*Exercise instructions*
As you look over the data below, please find each line where the word "Hraw" appears, then copy it.

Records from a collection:
Start of Block
(* ===== verification/LcmCorrect.v ===== *)
(** * LCM messages, put together again

    The fragments of a message, as the layer decodes them, in any order and with
    other messages between them, give back the message. Where the code loses a
    message or panics is shown at the end. *)

From S2P Require Import Prelude SerializeBuffer LayerClasses Enums Packet PacketCorrect Lcm LcmDefrag.

(** ** A message in fragments *)

(** The channel, and the parts of the data; [m_place] has the size and the offset
    that the fragments say. *)
Record message : Type := mkMessage {
  m_sequence : Z;
  m_channel : bytes;
  m_place : nat → Z * Z;
  m_parts : list bytes;
}.

Definition header (m : message) (i : nat) : bytes :=
  be32 LCMFragmentedHeaderMagic ++ be32 (m_sequence m) ++ be32 (m_place m i).1 ++ be32 (m_place m i).2 ++
  be16 (Z.of_nat i) ++ be16 (len (m_parts m)) ++ (if (i =? 0)%nat then m_channel m ++ [0] else []).

Definition fragment_bytes (m : message) (i : nat) (p : bytes) : bytes := header m i ++ p.

Definition fingerprint_of (p : bytes) : Z :=
  match BE_Uint64 (take 8 p) with Ok v => v | _ => 0 end.

Definition fragment (m : message) (i : nat) (p : bytes) : LCM :=
  mkLCM LCMFragmentedHeaderMagic (m_sequence m) (m_place m i).1 (m_place m i).2 (Z.of_nat i) (len (m_parts m))
    (if (i =? 0)%nat then m_channel m else []) true (fingerprint_of p) (header m i) p.

Definition fragments (m : message) : list LCM := imap (fragment m) (m_parts m).

(** The message: the header of the first fragment with all of the data. *)
Definition whole (m : message) : LCM := fragment m 0 (concat (m_parts m)).

Record message_ok (m : message) : Prop := mkMessageOk {
  mo_sequence : is_u32 (m_sequence m);
  mo_place : ∀ i, (i < length (m_parts m))%nat → is_u32 (m_place m i).1 ∧ is_u32 (m_place m i).2;
  mo_channel : Forall (fun b => b ≠ 0) (m_channel m);
  mo_some : m_parts m ≠ [];
  mo_few : len (m_parts m) < 65536;
  mo_parts : Forall (fun p => 8 <= len p) (m_parts m);
}.

Lemma channel_name_zero l p : Forall (fun b => b ≠ 0) l → channel_name (l ++ 0 :: p) = (l, len l + 1).
Proof.
  induction 1 as [|b l Hb _ IH]; [done|]. cbn [app channel_name]. rewrite IH, (proj2 (Z.eqb_neq b 0)) by done.
  cbn [fst snd]. rewrite len_cons. f_equal. lia.
Qed.

Lemma BE_Uint64_eight p : 8 <= len p → BE_Uint64 (take 8 p) = Ok (fingerprint_of p).
Proof.
  intros Hl. unfold fingerprint_of. destruct p as [|b0 [|b1 [|b2 [|b3 [|b4 [|b5 [|b6 [|b7 p]]]]]]]];
    try (cbn in Hl; unfold len in Hl; cbn in Hl; lia). reflexivity.
Qed.

Lemma be_value32 v : is_u32 v → BE_Uint32 (be32 v) = Ok v.
Proof. intros H. rewrite <-(app_nil_r (be32 v)). by apply BE_Uint32_be32. Qed.
Lemma be_value16 v : is_u16 v → BE_Uint16 (be16 v) = Ok v.
Proof. intros H. rewrite <-(app_nil_r (be16 v)). by apply BE_Uint16_be16. Qed.

(** The six fields of a fragment's header. *)
Lemma fragment_fields seq size off num total tail :
  is_u32 seq → is_u32 size → is_u32 off → is_u16 num → is_u16 total →
  let data := be32 LCMFragmentedHeaderMagic ++ be32 seq ++ be32 size ++ be32 off ++ be16 num ++ be16 total ++ tail in
  (slice data 0 4 ≫= BE_Uint32) = Ok LCMFragmentedHeaderMagic ∧ (slice data 4 8 ≫= BE_Uint32) = Ok seq ∧
  (slice data 8 12 ≫= BE_Uint32) = Ok size ∧ (slice data 12 16 ≫= BE_Uint32) = Ok off ∧
  (slice data 16 18 ≫= BE_Uint16) = Ok num ∧ (slice data 18 20 ≫= BE_Uint16) = Ok total ∧
  slice_from data 20 = Ok tail.
Proof.
  intros H1 H2 H3 H4 H5 data. split_and!.
  - etrans; [|by apply (be_value32 LCMFragmentedHeaderMagic)]. reflexivity.
  - etrans; [|by apply (be_value32 seq)]. reflexivity.
  - etrans; [|by apply (be_value32 size)]. reflexivity.
  - etrans; [|by apply (be_value32 off)]. reflexivity.
  - etrans; [|by apply (be_value16 num)]. reflexivity.
  - etrans; [|by apply (be_value16 total)]. reflexivity.
  - reflexivity.
Qed.

Section message.
Variable m : message.
Hypothesis Hm : message_ok m.

Lemma len_header i : len (header m i) = 20 + (if (i =? 0)%nat then len (m_channel m) + 1 else 0).
Proof. unfold header. destruct (i =? 0)%nat; lens. Qed.

(** The layer decodes a fragment as it was made. *)
Lemma decode_fragment i p : (i < length (m_parts m))%nat → 8 <= len p →
  DecodeFromBytes (fragment_bytes m i p) (DState empty_LCM false) = (Ok tt, DState (fragment m i p) false).
Proof.
  intros Hi Hp. destruct Hm as [H1 H2 H3 H4 H5 _]. destruct (H2 i Hi) as [H6 H7].
  assert (is_u16 (Z.of_nat i) ∧ is_u16 (len (m_parts m))) as [H8 H9] by (unfold is_u16, len in *; lia).
  pose proof (len_header i) as Hh. pose proof (len_nonneg (m_channel m)).
  destruct (fragment_fields (m_sequence m) (m_place m i).1 (m_place m i).2 (Z.of_nat i) (len (m_parts m))
    ((if (i =? 0)%nat then m_channel m ++ [0] else []) ++ p) H1 H6 H7 H8 H9) as (E1 & E2 & E3 & E4 & E5 & E6 & E7).
  unfold DecodeFromBytes, fragment_bytes. set (data := header m i ++ p).
  assert (be32 LCMFragmentedHeaderMagic ++ be32 (m_sequence m) ++ be32 (m_place m i).1 ++ be32 (m_place m i).2 ++
    be16 (Z.of_nat i) ++ be16 (len (m_parts m)) ++ (if (i =? 0)%nat then m_channel m ++ [0] else []) ++ p = data) as Ed.
  { unfold data, header. by rewrite <-!app_assoc. }
  rewrite Ed in *. destruct (Z.ltb_spec (len data) 8) as [Hd|_].
  { unfold data in Hd. rewrite len_app in Hd. destruct (i =? 0)%nat; lia. }
  rewrite lift_bind, E1, bind_eq. cbn [modify_layer modify]. change (negb _ && negb _) with false. cbn [negb].
  rewrite lift_bind, E2, bind_eq. cbn [modify_layer modify].
  rewrite (bind_ok _ _ _ 20 (DState (set_fragment (m_place m i).1 (m_place m i).2 (Z.of_nat i) (len (m_parts m))
    (set_sequence (m_sequence m) (set_magic LCMFragmentedHeaderMagic empty_LCM))) false)).
  2: { rewrite Z.eqb_refl.
       do 4 (rewrite lift_bind; (rewrite E3 || rewrite E4 || rewrite E5 || rewrite E6); cbv beta iota). done. }
  rewrite bind_eq. cbn [get_layer gets dlayer]. unfold is_head. cbn [Fragmented FragmentNumber set_fragment negb andb orb].
  set (l := set_fragment _ _ _ _ _).
  rewrite (bind_ok _ _ _ (len (header m i)) (DState (set_channel (if (i =? 0)%nat then m_channel m else []) l) false)).
  2: { rewrite Hh. destruct i as [|i]; cbn [Nat.eqb Z.of_nat Z.eqb] in *; [|rewrite Z.add_0_r; done].
       change (Z.of_nat 0 =? 0) with true. cbv iota. rewrite lift_bind, E7. cbv beta iota zeta. rewrite <-app_assoc. cbn [app]. rewrite channel_name_zero by done. done. }
  rewrite !lift_bind. unfold data. rewrite slice_ok by (rewrite ?len_app; pose proof (len_nonneg (header m i)); lia).
  cbn [mbind outcome_bind].
  assert (drop (Z.to_nat (len (header m i))) (take (Z.to_nat (len (header m i) + 8)) (header m i ++ p)) = take 8 p) as ->.
  { pose proof (len_nonneg (header m i)). replace (Z.to_nat (len (header m i) + 8)) with (length (header m i) + 8)%nat by (unfold len; lia).
    replace (Z.to_nat (len (header m i))) with (length (header m i)) by (unfold len; lia).
    by rewrite take_app_add, drop_app_length. }
  rewrite BE_Uint64_eight by done. cbv beta iota. rewrite lift_bind, slice_to_app by done. cbv beta iota.
  rewrite lift_bind, slice_from_app by done.
  done.
Qed.

(** The bytes of the fragments, in any order, decode to the fragments in that order. *)
Lemma decoded_fragments raw ls : raw ≡ₚ imap (fragment_bytes m) (m_parts m) →
  Forall2 (fun data l => DecodeFromBytes data (DState empty_LCM false) = (Ok tt, DState l false)) raw ls →
  ls ≡ₚ fragments m.
Proof.
  intros Hraw Hdec. set (dec := fun data : bytes => dlayer (DecodeFromBytes data (DState empty_LCM false)).2).
  assert (ls = dec <$> raw) as ->.
  { clear Hraw. induction Hdec as [|data l raw ls Hd _ IH]; [done|]. cbn [fmap list_fmap]. unfold dec at 1. by rewrite Hd, IH. }
  rewrite Hraw. unfold fragments. rewrite fmap_imap. apply reflexive_eq, list_eq. intros i. rewrite !list_lookup_imap.
  destruct (m_parts m !! i) as [p|] eqn:Hp; [|done]. cbn [fmap option_fmap option_map compose]. f_equal. unfold dec.
  rewrite decode_fragment; [done| |].
  - by apply lookup_lt_Some in Hp.
  - pose proof (mo_parts m Hm) as Hf. rewrite Forall_lookup in Hf. by apply (Hf i).
Qed.
End message.

(** ** Calls *)

(** The calls for the fragments with sequence number [k], their layers, and their
    results among all results. *)
Definition is_own (k : Z) (c : call) : bool :=
  match c_in c with Some l => Fragmented l && (SequenceNumber l =? k) | None => false end.

Definition own_layers (k : Z) (cs : list call) : list LCM :=
  omap (fun c => if is_own k c then c_in c else None) cs.

Fixpoint own_results (k : Z) (cs : list call) (os : list (outcome (option LCM))) : list (outcome (option LCM)) :=
  match cs, os with
  | c :: cs, o :: os => if is_own k c then o :: own_results k cs os else own_results k cs os
  | _, _ => []
  end.

(** From one such call to the next, and at all calls between them, no more than
    [timeout] goes by. *)
Fixpoint timely (k : Z) (last : option Z) (cs : list call) : Prop :=
  match cs with
  | [] => True
  | c :: cs =>
      match last with Some seen => c_now c k - seen <= timeout | None => True end ∧
      timely k (if is_own k c then Some (c_seen c) else last) cs
  end.

(** ** The decoder keeps the contract of the packet builder *)

Section packets.
Context {X : Type} `{LayerIface X} (t : lcm_table).
Context (decode_other : LayerType → bytes → builder (LCM + X) LayerType).
Notation Decode := (LcmDefrag.Decode t decode_other).

Lemma slice_from_shorter {A} (data : list A) i p : 0 < i → slice_from data i = Ok p → len p < len data.
Proof.
  intros Hi Hp. destruct (Z_lt_le_dec (len data) i) as [Hl|Hl].
  - unfold slice_from in Hp. destruct (i <? 0); [done|]. rewrite drop_exact_None in Hp by (unfold len in Hl; lia). done.
  - rewrite slice_from_ok in Hp by lia. injection Hp as <-. unfold len in *. rewrite length_drop. lia.
Qed.

Lemma channel_name_advances l : 0 <= (channel_name l).2.
Proof. induction l as [|b l IH]; cbn; [done|]. destruct (b =? 0); cbn; lia. Qed.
End of Block
*Answer box*
  intros Hraw Hdec. set (dec := fun data : bytes => dlayer (DecodeFromBytes data (DState empty_LCM false)).2).
  { clear Hraw. induction Hdec as [|data l raw ls Hd _ IH]; [done|]. cbn [fmap list_fmap]. unfold dec at 1. by rewrite Hd, IH. }
  rewrite Hraw. unfold fragments. rewrite fmap_imap. apply reflexive_eq, list_eq. intros i. rewrite !list_lookup_imap.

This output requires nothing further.